Department of Biology, McGill University, Montréal, QC, Canada.
Wildlife Conservation Society, Bronx, NY, USA.
J Evol Biol. 2010 Oct;23(10):2091-2103. doi: 10.1111/j.1420-9101.2010.02069.x. Epub 2010 Aug 17.
Genetic adaptation and phenotypic plasticity are two ways in which organisms can adapt to local environmental conditions. We examined genetic and plastic variation in gill and brain size among swamp (low oxygen; hypoxic) and river (normal oxygen; normoxic) populations of an African cichlid fish, Pseudocrenilabrus multicolor victoriae. Larger gills and smaller brains should be advantageous when oxygen is low, and we hypothesized that the relative contribution of local genetic adaptation vs. phenotypic plasticity should be related to potential for dispersal between environments (because of gene flow's constraint on local genetic adaptation). We conducted a laboratory-rearing experiment, with broods from multiple populations raised under high-oxygen and low-oxygen conditions. We found that most of the variation in gill size was because of plasticity. However, both plastic and genetic effects on brain mass were detected, as were genetic effects on brain mass plasticity.

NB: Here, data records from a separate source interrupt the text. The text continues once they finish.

Definition setIsSpeaking (b : bool) (st : Hook) : Hook :=
  mkHook (isConnected st) b (error st) (inputAudioContextRef st)
         (outputAudioContextRef st) (sessionPromiseRef st) (nextStartTimeRef st)
         (sourcesRef st) (nodes st) (toolResponses st).

Definition setError (e : string) (st : Hook) : Hook :=
  mkHook (isConnected st) (isSpeaking st) (Some e) (inputAudioContextRef st)
         (outputAudioContextRef st) (sessionPromiseRef st) (nextStartTimeRef st)
         (sourcesRef st) (nodes st) (toolResponses st).

Definition setNextStartTime (t : T) (st : Hook) : Hook :=
  mkHook (isConnected st) (isSpeaking st) (error st) (inputAudioContextRef st)
         (outputAudioContextRef st) (sessionPromiseRef st) t
         (sourcesRef st) (nodes st) (toolResponses st).

Definition setSources (s : gset nat) (st : Hook) : Hook :=
  mkHook (isConnected st) (isSpeaking st) (error st) (inputAudioContextRef st)
         (outputAudioContextRef st) (sessionPromiseRef st) (nextStartTimeRef st)
         s (nodes st) (toolResponses st).

Definition setNodes (l : list AudioBufferSourceNode) (st : Hook) : Hook :=
  mkHook (isConnected st) (isSpeaking st) (error st) (inputAudioContextRef st)
         (outputAudioContextRef st) (sessionPromiseRef st) (nextStartTimeRef st)
         (sourcesRef st) l (toolResponses st).

Definition sendToolResponse (r : FunctionResponse) (st : Hook) : Hook :=
  mkHook (isConnected st) (isSpeaking st) (error st) (inputAudioContextRef st)
         (outputAudioContextRef st) (sessionPromiseRef st) (nextStartTimeRef st)
         (sourcesRef st) (nodes st) (toolResponses st ++ [r]).

(** *** onmessage, reaction by reaction *)

(** Lines 104-124: answer every [search_knowledge_base] call. *)
Definition toolCallReaction (msg : LiveServerMessage) (st : Hook) : Hook :=
  match toolCall msg with
  | Some calls =>
      foldl (λ s fc,
               if String.eqb (fc_name fc) "search_knowledge_base"
               then sendToolResponse
                      (mkFunctionResponse (fc_id fc) (fc_name fc)
                         (getLocalKnowledge (fc_query fc))) s
               else s)
            st calls
  | None => st
  end.
(** C9.  A call of [arrangeObjectOnCanvas] writes nothing but the position of
    its argument: every other object is as it was, the argument keeps its
    name, its size and its rotation, and the canvas and the rest of the
    module state are untouched, on each of the paths through the function. *)
Theorem arrangeObjectOnCanvas_frame
    (objToArrange : option Ref) (d : Designer) (other : Ref) :
  objToArrange <> Some other ->
  let d' := fst (arrangeObjectOnCanvas objToArrange d) in
  heap d' other = heap d other /\
  (forall o, objToArrange = Some o ->
     name (heap d' o) = name (heap d o) /\
     scaledWidth (heap d' o) = scaledWidth (heap d o) /\
     scaledHeight (heap d' o) = scaledHeight (heap d o) /\
     angle (heap d' o) = angle (heap d o)) /\
  canvas d' = canvas d /\ nextRef d' = nextRef d /\
  undoStack d' = undoStack d /\ redoStack d' = redoStack d /\
  isRestoring d' = isRestoring d /\
  saveStateTimeout d' = saveStateTimeout d /\ loading d' = loading d.
Proof.
  intros Hne. destruct objToArrange as [o |].
  - assert (Ho : other <> o) by congruence.
    destruct (arrange_moves d o) as (x & y & [E | E]); cbv zeta; rewrite E.
    + repeat split; try reflexivity;
        match goal with H : Some _ = Some _ |- _ => injection H as <- end;
        reflexivity.
    + cbn. rewrite (store_other _ _ _ _ Ho).
      repeat split; try reflexivity;
        match goal with H : Some _ = Some _ |- _ => injection H as <- end;
        rewrite store_same; reflexivity.
  - unfold arrangeObjectOnCanvas. destruct (canvas d) eqn:E; cbn;
      repeat split; try reflexivity; try assumption; discriminate.
Qed.

Lemma arrangeObjectOnCanvas_frame_witness :
  heap (fst (arrangeObjectOnCanvas (Some 1%nat) sampleDesigner)) 0%nat =
  heap sampleDesigner 0%nat /\
  heap (fst (arrangeObjectOnCanvas (Some 1%nat) sampleDesigner)) 1%nat <>
  heap sampleDesigner 1%nat.
Proof.
  split.
  - apply (arrangeObjectOnCanvas_frame (Some 1%nat) sampleDesigner 0%nat).
    discriminate.
  - vm_compute. discriminate.
Defined.
(** C3, as the code has it.  A malformed frame is handled inside the
    decoder, whose pass is a total function: when the byte at the END
    offset is not [0xBB], or the CRC byte differs from the computed CRC,
    the iteration drops exactly the leading byte, hands nothing to the
    sample decoder and continues (a CRC mismatch is reported as a
    warning).  A frame with one flipped payload bit fails the CRC check,
    and the pass over it, and over any octets behind it, hands over no
    payload (the rest of the service only receives CRC diagnostics)
    unless some suffix of the bytes after its START byte begins with a
    well-formed data frame.  Noise without [0xAA] is discarded once at
    least 6 bytes are buffered; fewer bytes stay in the accumulator. *)
Theorem malformed_frame_resync :
  forall (Svc : Type) (parse : list Z -> Svc -> Svc)
         (warn : Z -> Z -> Svc -> Svc) (this : Svc),
    (forall (func addr : Z) (payload : list Z) (c e : Z) (rest : list Z),
        let covered := func :: addr :: Z.of_nat (length payload) :: payload in
        e <> 0xBB ->
        loopBody parse warn (0xAA :: covered ++ c :: e :: rest) this
          = Continue (covered ++ c :: e :: rest) this) /\
    (forall (func addr : Z) (payload : list Z) (c : Z) (rest : list Z),
        let covered := func :: addr :: Z.of_nat (length payload) :: payload in
        c <> crc8 covered ->
        loopBody parse warn (0xAA :: covered ++ c :: 0xBB :: rest) this
          = Continue (covered ++ c :: 0xBB :: rest) (warn c (crc8 covered) this)) /\
    (forall (func addr : Z) (pre : list Z) (x : Z) (post : list Z) (k : nat)
            (rest : list Z),
        let good := pre ++ x :: post in
        let bad := pre ++ flipBit k x :: post in
        let L := Z.of_nat (length good) in
        let c := crc8 (func :: addr :: L :: good) in
        let c' := crc8 (func :: addr :: L :: bad) in
        let tail := (func :: addr :: L :: bad) ++ [c; 0xBB] in
        is_byte func -> is_byte addr -> bytes good -> (length good <= 255)%nat ->
        (k < 8)%nat ->
        c <> c' /\
        loopBody parse warn (0xAA :: tail ++ rest) this
          = Continue (tail ++ rest) (warn c c' this) /\
        (bytes rest ->
         ~ embedsDataFrame (tail ++ rest) ->
         exists (ws : list (Z * Z)) (left : list Z),
           decodePass parse warn (0xAA :: tail ++ rest) this
             = (left, warned warn ws (warn c c' this)))) /\
    (forall noise : list Z,
        ~ In 0xAA noise ->
        decodePass parse warn noise this =
          (if (length noise <? 6)%nat then noise else [], this)).
Proof.
  intros Svc parse warn this.
  assert (Hcrc : forall func addr payload c rest,
             c <> crc8 (func :: addr :: Z.of_nat (length payload) :: payload) ->
             loopBody parse warn
               (0xAA :: (func :: addr :: Z.of_nat (length payload) :: payload)
                     ++ c :: 0xBB :: rest) this
             = Continue ((func :: addr :: Z.of_nat (length payload) :: payload)
                           ++ c :: 0xBB :: rest)
                        (warn c (crc8 (func :: addr :: Z.of_nat (length payload)
                                            :: payload)) this)).
  { intros func addr payload c rest Hc.
    rewrite (loopBody_candidate parse warn func addr payload c 0xBB rest this).
    apply Z.eqb_neq in Hc. rewrite Hc. reflexivity. }
  split; [|split; [exact Hcrc|split]].
  - intros func addr payload c e rest covered He.
    subst covered.
    rewrite (loopBody_candidate parse warn func addr payload c e rest this).
    apply Z.eqb_neq in He. rewrite He. reflexivity.
  - intros func addr pre x post k rest good bad L c c' tail
           Hfunc Haddr Hgood Hlen Hk.
    assert (Hsame : length bad = length good).
    { subst bad good. rewrite !length_app. reflexivity. }
    assert (Hx : is_byte x /\ bytes pre /\ bytes post).
    { unfold bytes in *. apply Forall_app in Hgood. destruct Hgood as [Hp Hq].
      inversion Hq; subst. auto. }
    destruct Hx as (Hx & Hpre & Hpost).
    assert (HL : is_byte L) by (subst L; unfold is_byte; lia).
    assert (Hne : c <> c').
    { subst c c' good bad. intros E.
      apply (crc8_single_byte_change (func :: addr :: L :: pre) post x (flipBit k x))
        in E.
      - exact (flipBit_changes k x (eq_sym E)).
      - unfold bytes. repeat (apply Forall_cons; [assumption|]). exact Hpre.
      - exact Hpost.
      - exact Hx.
      - apply flipBit_byte; assumption. }
    split; [exact Hne|].
    assert (Hbody : loopBody parse warn (0xAA :: tail ++ rest) this
                    = Continue (tail ++ rest) (warn c c' this)).
    { subst tail. rewrite <- app_assoc. cbn [app].
      subst c' L. rewrite <- Hsame. apply Hcrc.
      rewrite Hsame. exact Hne. }
    split; [exact Hbody|].
    intros Hrest Hno.
    assert (Hbad : bytes bad).
    { subst bad. unfold bytes. apply Forall_app. split; [exact Hpre|].
      apply Forall_cons; [apply flipBit_byte; assumption|exact Hpost]. }
    assert (Hc : is_byte c).
    { subst c. apply crc8_range. unfold bytes.
      repeat (apply Forall_cons; [assumption|]). exact Hgood. }
    assert (Htail : bytes (tail ++ rest)).
    { subst tail. unfold bytes. apply Forall_app. split; [|exact Hrest].
      apply Forall_app. split.
      - repeat (apply Forall_cons; [assumption|]). exact Hbad.
      - apply Forall_cons; [exact Hc|].
        apply Forall_cons; [unfold is_byte; lia|apply Forall_nil]. }
    destruct (decodePass_warns_only parse warn (length (tail ++ rest)) (tail ++ rest)
                (warn c c' this) (Nat.le_refl _) Htail Hno) as (ws & Hws).
    exists ws, (fst (decodePass parse warn (tail ++ rest) (warn c c' this))).
    rewrite decodePass_unfold.
    destruct (Nat.ltb_spec (length (0xAA :: tail ++ rest)) 6) as [Hshort|_].
    { subst tail. cbn [length app] in Hshort. rewrite !length_app in Hshort.
      cbn [length] in Hshort. lia. }
    rewrite Hbody, <- Hws. apply surjective_pairing.
  - intros noise Hno.
    destruct (Nat.ltb_spec (length noise) 6).
    + apply decodePass_short. assumption.
    + apply decodePass_noise; assumption.
Qed.
(** X8.  A returning [update] keeps the keys of the container in
    front, in their order: the iteration of the old object is a prefix
    of the iteration of the new one. *)
Theorem update_keeps_keys_in_front (self : ConstDictVariable)
    (args : list VariableTracker) (kwargs : list (string * VariableTracker))
    (tx : Tx) (r : VariableTracker) (tx' : Tx) (ks : list VariableTracker) :
  heap_ok tx ->
  ConstDictVariable_call_method self "update" args kwargs tx = Ok (r, tx') ->
  unpack_var_sequence self tx = Ok ks ->
  exists new ks',
    r = DictVariable new /\
    unpack_var_sequence new tx' = Ok ks' /\
    ks `prefix_of` ks'.
Proof.
  intros Hok H Hks.
  destruct (update_inv _ _ _ _ _ _ Hok H)
    as (other & rest & src & d0 & d1 & _ & _ & Hd0 & Hu & _ & _ & -> & ->).
  destruct (committed_heap self d1 (stored_items self d1) tx) as (_ & _ & Hnew).
  exists (committed self d1 (stored_items self d1) tx).1,
         (map (fun kv => vt kv.1) (stored_items self d1)).
  split; [reflexivity|]. split.
  - unfold unpack_var_sequence. by rewrite (heap_read_ok _ _ _ Hnew).
  - unfold unpack_var_sequence in Hks. rewrite (heap_read_ok _ _ _ Hd0) in Hks.
    injection Hks as <-. rewrite <- !(map_map fst vt), stored_items_keys.
    destruct (dict_update_prefix _ _ _ _ Hu) as [l Hl]. rewrite Hl, map_app.
    by eexists.
Qed.
(** ** The first pass *)

Lemma register_functions_keys rel_name functions :
  forall (all_functions : all_functions_t) k,
    In k (map fst
            (fold_left
               (fun (all_functions : all_functions_t) func =>
                  Py.dict_set String.eqb all_functions
                    (make_id rel_name (Func.name func))
                    (Func.mk (Func.name func) (Func.code func)
                             (Func.returns func) rel_name []))
               functions all_functions))
    <-> In k (map fst all_functions)
        \/ exists func, In func functions
                        /\ k = make_id rel_name (Func.name func).
Proof.
  induction functions as [|func functions IH]; intros all_functions k; simpl.
  - split; [auto|]. intros [H|[func [[] _]]]. assumption.
  - rewrite IH, sdict_set_keys. split.
    + intros [[->|H]|[func' [Hin Hk]]]; eauto.
    + intros [H|[func' [[->|Hin] Hk]]]; eauto.
Qed.

Lemma register_functions_called_by rel_name functions :
  forall all_functions : all_functions_t,
    Forall (fun kv => Func.called_by (snd kv) = []) all_functions ->
    Forall (fun kv => Func.called_by (snd kv) = [])
           (fold_left
              (fun (all_functions : all_functions_t) func =>
                 Py.dict_set String.eqb all_functions
                   (make_id rel_name (Func.name func))
                   (Func.mk (Func.name func) (Func.code func)
                            (Func.returns func) rel_name []))
              functions all_functions).
Proof.
  induction functions as [|func functions IH]; intros all_functions H; simpl;
    [assumption|].
  apply IH.
  now apply (sdict_set_values (fun r => Func.called_by r = [])).
Qed.

Lemma first_pass_file_keeps_keys directory all_functions f k :
  In k (map fst all_functions) ->
  In k (map fst (first_pass_file directory all_functions f)).
Proof.
  intros Hk. unfold first_pass_file.
  destruct (parse_python_file f) as [e|[[functions classes] content]];
    [assumption|].
  destruct (negb (Py.truthy content)); [assumption|].
  apply register_functions_keys. now left.
Qed.

Lemma first_pass_fold_keeps_keys directory files :
  forall all_functions k,
    In k (map fst all_functions) ->
    In k (map fst (fold_left (first_pass_file directory) files all_functions)).
Proof.
  induction files as [|f files IH]; intros all_functions k Hk; simpl;
    [assumption|].
  apply IH. now apply first_pass_file_keeps_keys.
Qed.

(** After the first pass every function definition of every file that
    parsed with content has its id among the keys of [all_functions]. *)
Lemma first_pass_keys directory files f content tree name line seg children :
  In f files ->
  state f = Parsed content tree ->
  Py.truthy content = true ->
  In (Ast.FunctionDef name line seg children) (Ast.walk tree) ->
  In (make_id (rel_name_of directory f) name)
     (map fst (first_pass directory files)).
Proof.
  intros Hf Hst Hc Hdef. unfold first_pass.
  generalize (@nil (string * Func.t)) as all_functions.
  induction files as [|f' files IH]; intros all_functions; [destruct Hf|].
  simpl. destruct Hf as [->|Hf]; [|now apply IH].
  apply first_pass_fold_keeps_keys.
  unfold first_pass_file, parse_python_file. rewrite Hst, Hc. simpl.
  apply register_functions_keys. right.
  exists (func_of_def (path f) (Ast.FunctionDef name line seg children)).
  split; [|reflexivity].
  rewrite collect_functions_eq. apply in_map. apply filter_In. now split.
Qed.
(** * memlib: a segregated-fit allocator (mm.c), embedded and verified

    The development follows [src/mm.c].  The heap is a flat byte memory;
    block tags are 4-byte little-endian words, free-list links are 8-byte
    words (LP64: [sizeof(size_t) = sizeof(void* ) = 8]).  Every function of
    the source is a function on an explicit [state] that carries the
    memory, the three globals of the source and the region provider. *)

From Stdlib Require Import ZArith List Bool Lia.
Import ListNotations.
Local Open Scope Z_scope.

(** ** Machine arithmetic *)

(** [unsigned int] and [size_t] arithmetic wraps; conversion to [int]
    reduces modulo [2^32] into the signed range. *)
Definition wrap32 (x : Z) : Z := x mod 2 ^ 32.
Definition wrap64 (x : Z) : Z := x mod 2 ^ 64.
Definition to_int (x : Z) : Z := (x + 2 ^ 31) mod 2 ^ 32 - 2 ^ 31.

(** ** Constants and macros of the source *)

Definition WSIZE : Z := 4.
Definition DSIZE : Z := 8.
Definition ALIGNMENT : Z := 8.
Definition CHUNKSIZE : Z := Z.shiftl 1 12.
Definition MIN_BLOCK_SIZE : Z := 2 * DSIZE.
Definition SEG_LIST_COUNT : Z := 8.
Definition NULL : Z := 0.

(** [(void* )-1], the failure value of the region provider. *)
Definition SBRK_FAIL : Z := 2 ^ 64 - 1.

(** [ALIGN(size) = (size + (ALIGNMENT-1)) & ~0x7], in [size_t] arithmetic. *)
Definition ALIGN (size : Z) : Z :=
  Z.land (wrap64 (size + (ALIGNMENT - 1))) (Z.lnot 7).

Definition PACK (size alloc : Z) : Z := Z.lor size alloc.

(** [SIZE_T_SIZE = ALIGN(sizeof(size_t))]. *)
Definition SIZE_T_SIZE : Z := ALIGN 8.

Definition GET_HEADER (p : Z) : Z := p - WSIZE.

(** ** Byte memory *)

Definition memory := Z -> Z.

Definition byte_at (m : memory) (a : Z) : Z := m a mod 256.

Definition load4 (m : memory) (a : Z) : Z :=
  byte_at m a + 2 ^ 8 * byte_at m (a + 1) + 2 ^ 16 * byte_at m (a + 2)
  + 2 ^ 24 * byte_at m (a + 3).

Definition load8 (m : memory) (a : Z) : Z :=
  load4 m a + 2 ^ 32 * load4 m (a + 4).

(** Little-endian store of the low [n] bytes of [v]. *)
Definition store_le (n : Z) (m : memory) (a v : Z) : memory :=
  fun x => if (a <=? x) && (x <? a + n) then (v / 2 ^ (8 * (x - a))) mod 256
           else m x.

Definition store4 := store_le 4.
Definition store8 := store_le 8.

(** [memcpy(dst, src, n)] for ranges that do not overlap. *)
Definition copy_bytes (m : memory) (dst src n : Z) : memory :=
  fun x => if (dst <=? x) && (x <? dst + n) then m (src + (x - dst)) else m x.

(** ** Allocator state *)

(** The globals [seg_lists], [mem_hp], [mem_bp] of the source, the memory,
    and the two words of the region provider. *)
Record state := mkState {
  heap : memory;
  mem_brk : Z;
  mem_max_addr : Z;
  seg_lists : Z;
  mem_hp : Z;
  mem_bp : Z
}.

Definition set_heap (st : state) (m : memory) : state :=
  mkState m (mem_brk st) (mem_max_addr st) (seg_lists st) (mem_hp st) (mem_bp st).
Definition set_brk (st : state) (b : Z) : state :=
  mkState (heap st) b (mem_max_addr st) (seg_lists st) (mem_hp st) (mem_bp st).
Definition set_seg_lists (st : state) (p : Z) : state :=
  mkState (heap st) (mem_brk st) (mem_max_addr st) p (mem_hp st) (mem_bp st).
Definition set_mem_hp (st : state) (p : Z) : state :=
  mkState (heap st) (mem_brk st) (mem_max_addr st) (seg_lists st) p (mem_bp st).
Definition set_mem_bp (st : state) (p : Z) : state :=
  mkState (heap st) (mem_brk st) (mem_max_addr st) (seg_lists st) (mem_hp st) p.

(** ** Region provider *)

(** Modelled from the spec: the region provider ([mem_sbrk] and
    [mem_heap_hi] of memlib, which is not part of the sources).  [grow]
    extends the region monotonically by [incr] bytes and returns the
    address of the start of the new extent, or fails, leaving the region
    as it is, when the backing store (everything below [mem_max_addr]) is
    exhausted. *)
Definition mem_sbrk (st : state) (incr : Z) : state * Z :=
  if mem_max_addr st <? mem_brk st + incr then (st, SBRK_FAIL)
  else (set_brk st (mem_brk st + incr), mem_brk st).

(** Modelled from the spec: the current high address of the region, the
    address of its last byte. *)
Definition mem_heap_hi (st : state) : Z := mem_brk st - 1.

(** ** Memory access macros *)

Definition GET (st : state) (p : Z) : Z := load4 (heap st) p.
Definition PUT (st : state) (p val : Z) : state :=
  set_heap st (store4 (heap st) p val).
Definition GET_PTR_ADDR (st : state) (p : Z) : Z := load8 (heap st) p.
Definition PUT_PTR_ADDR (st : state) (p val : Z) : state :=
  set_heap st (store8 (heap st) p val).

Definition GET_SIZE (st : state) (p : Z) : Z := Z.land (GET st p) (Z.lnot 7).
Definition GET_ALLOC (st : state) (p : Z) : Z := Z.land (GET st p) 1.

Definition GET_FOOTER (st : state) (p : Z) : Z :=
  p + GET_SIZE st (GET_HEADER p) - DSIZE.
Definition GET_NEXT (st : state) (p : Z) : Z := p + GET_SIZE st (p - WSIZE).
Definition GET_PREV (st : state) (p : Z) : Z := p - GET_SIZE st (p - DSIZE).
Definition GET_NEXT_FREE (st : state) (p : Z) : Z := GET_PTR_ADDR st p.
Definition INSIDE_HEAP (st : state) (p : Z) : bool :=
  (mem_hp st <=? p) && (p <? mem_bp st).

(** ** mm_init *)

(** The loop [for (i = 0; i < SEG_LIST_COUNT; i++) PUT(seg_lists + SIZE_T_SIZE * i, 0)]. *)
Fixpoint clear_slots (n : nat) (st : state) (i : Z) : state :=
  match n with
  | O => st
  | S n' => clear_slots n' (PUT st (seg_lists st + SIZE_T_SIZE * i) 0) (i + 1)
  end.

Definition mm_init (st : state) : state * Z :=
  let seg_lists_size := SIZE_T_SIZE * SEG_LIST_COUNT in
  let '(st1, r) := mem_sbrk st (ALIGN seg_lists_size + MIN_BLOCK_SIZE) in
  let st2 := set_seg_lists st1 r in
  if r =? SBRK_FAIL then (st2, -1)
  else
    let st3 := clear_slots (Z.to_nat SEG_LIST_COUNT) st2 0 in
    let st4 := set_mem_hp st3 (seg_lists st3 + seg_lists_size) in
    let st5 := set_mem_hp st4 (mem_hp st4 + DSIZE) in
    let st6 := PUT st5 (GET_HEADER (mem_hp st5)) (PACK MIN_BLOCK_SIZE 1) in
    let st7 := PUT st6 (GET_FOOTER st6 (mem_hp st6)) (PACK MIN_BLOCK_SIZE 1) in
    (set_mem_bp st7 (mem_heap_hi st7), 0).

(** ** place *)

Definition place (st : state) (p size : Z) : state :=
  if (p =? NULL) || (size =? 0) then st
  else
    let st1 := PUT st (GET_HEADER p) (PACK size 1) in
    PUT st1 (GET_FOOTER st1 p) (PACK size 1).

(** ** get_size_class *)

Definition get_size_class (size : Z) : Z :=
  let class := to_int (size / 64) in
  if class >=? SEG_LIST_COUNT then SEG_LIST_COUNT - 1
  else if class <? 0 then 0
  else class.

(** ** get_fit *)

(** The inner [for] loop over one class list.  [None]: the loop did not
    finish within [fuel] iterations; [Some None]: the list ended;
    [Some (Some j)]: [return j]. *)
Fixpoint fit_in_list (fuel : nat) (st : state) (size j : Z) : option (option Z) :=
  match fuel with
  | O => None
  | S fuel' =>
      if INSIDE_HEAP st j && negb (j =? 0) then
        if (GET_ALLOC st (GET_HEADER j) =? 0) && (size <=? GET_SIZE st (GET_HEADER j))
        then Some (Some j)
        else fit_in_list fuel' st size (GET_NEXT_FREE st j)
      else Some None
  end.

(** The outer [while (i < SEG_LIST_COUNT)] loop, [n] classes left. *)
Fixpoint fit_from (n fuel : nat) (st : state) (size i : Z) : option Z :=
  match n with
  | O => Some NULL
  | S n' =>
      match fit_in_list fuel st size (GET_PTR_ADDR st (seg_lists st + 8 * i)) with
      | None => None
      | Some (Some j) => Some j
      | Some None => fit_from n' fuel st size (i + 1)
      end
  end.

Definition get_fit (fuel : nat) (st : state) (size : Z) : option Z :=
  let i := get_size_class size in
  fit_from (Z.to_nat (SEG_LIST_COUNT - i)) fuel st size i.

(** ** grow_heap *)

Definition grow_heap (st : state) (size : Z) : state * Z :=
  if size =? 0 then (st, NULL)
  else
    let '(st1, ptr) := mem_sbrk st size in
    if ptr =? SBRK_FAIL then (st1, NULL)
    else
      let ptr := ptr + DSIZE in
      let st2 := PUT st1 (GET_HEADER ptr) (PACK size 0) in
      let st3 := PUT st2 (GET_FOOTER st2 ptr) (PACK size 0) in
      (set_mem_bp st3 (mem_heap_hi st3), ptr).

F(1) offspring from populations with the highest potential for dispersal between environments had characteristically smaller and more plastic brains. This phenotypic pattern might be adaptive in the face of gene flow, if smaller brains and increased plasticity confer higher average fitness across environment types.
遗传适应和表型可塑性是生物适应局部环境条件的两种方式。我们研究了非洲慈鲷鱼 Pseudocrenilabrus multicolor victoriae 的沼泽(低氧;缺氧)和河流(正常氧;常氧)种群在鳃和脑大小方面的遗传和可塑性变化。当氧气不足时,较大的鳃和较小的大脑应该是有利的,我们假设局部遗传适应与表型可塑性的相对贡献应该与环境之间的扩散潜力有关(因为基因流限制了局部遗传适应)。我们进行了一项实验室饲养实验,将来自多个种群的鱼苗在高氧和低氧条件下饲养。我们发现,鳃大小的大部分变异是由于可塑性造成的。然而,我们检测到了脑质量的可塑性和遗传效应,以及脑质量可塑性的遗传效应。来自环境扩散潜力最高的种群的 F1 后代具有特征性的较小和更具可塑性的大脑。如果较小的大脑和增加的可塑性在不同环境类型中赋予更高的平均适应性,那么这种表型模式可能是适应性的。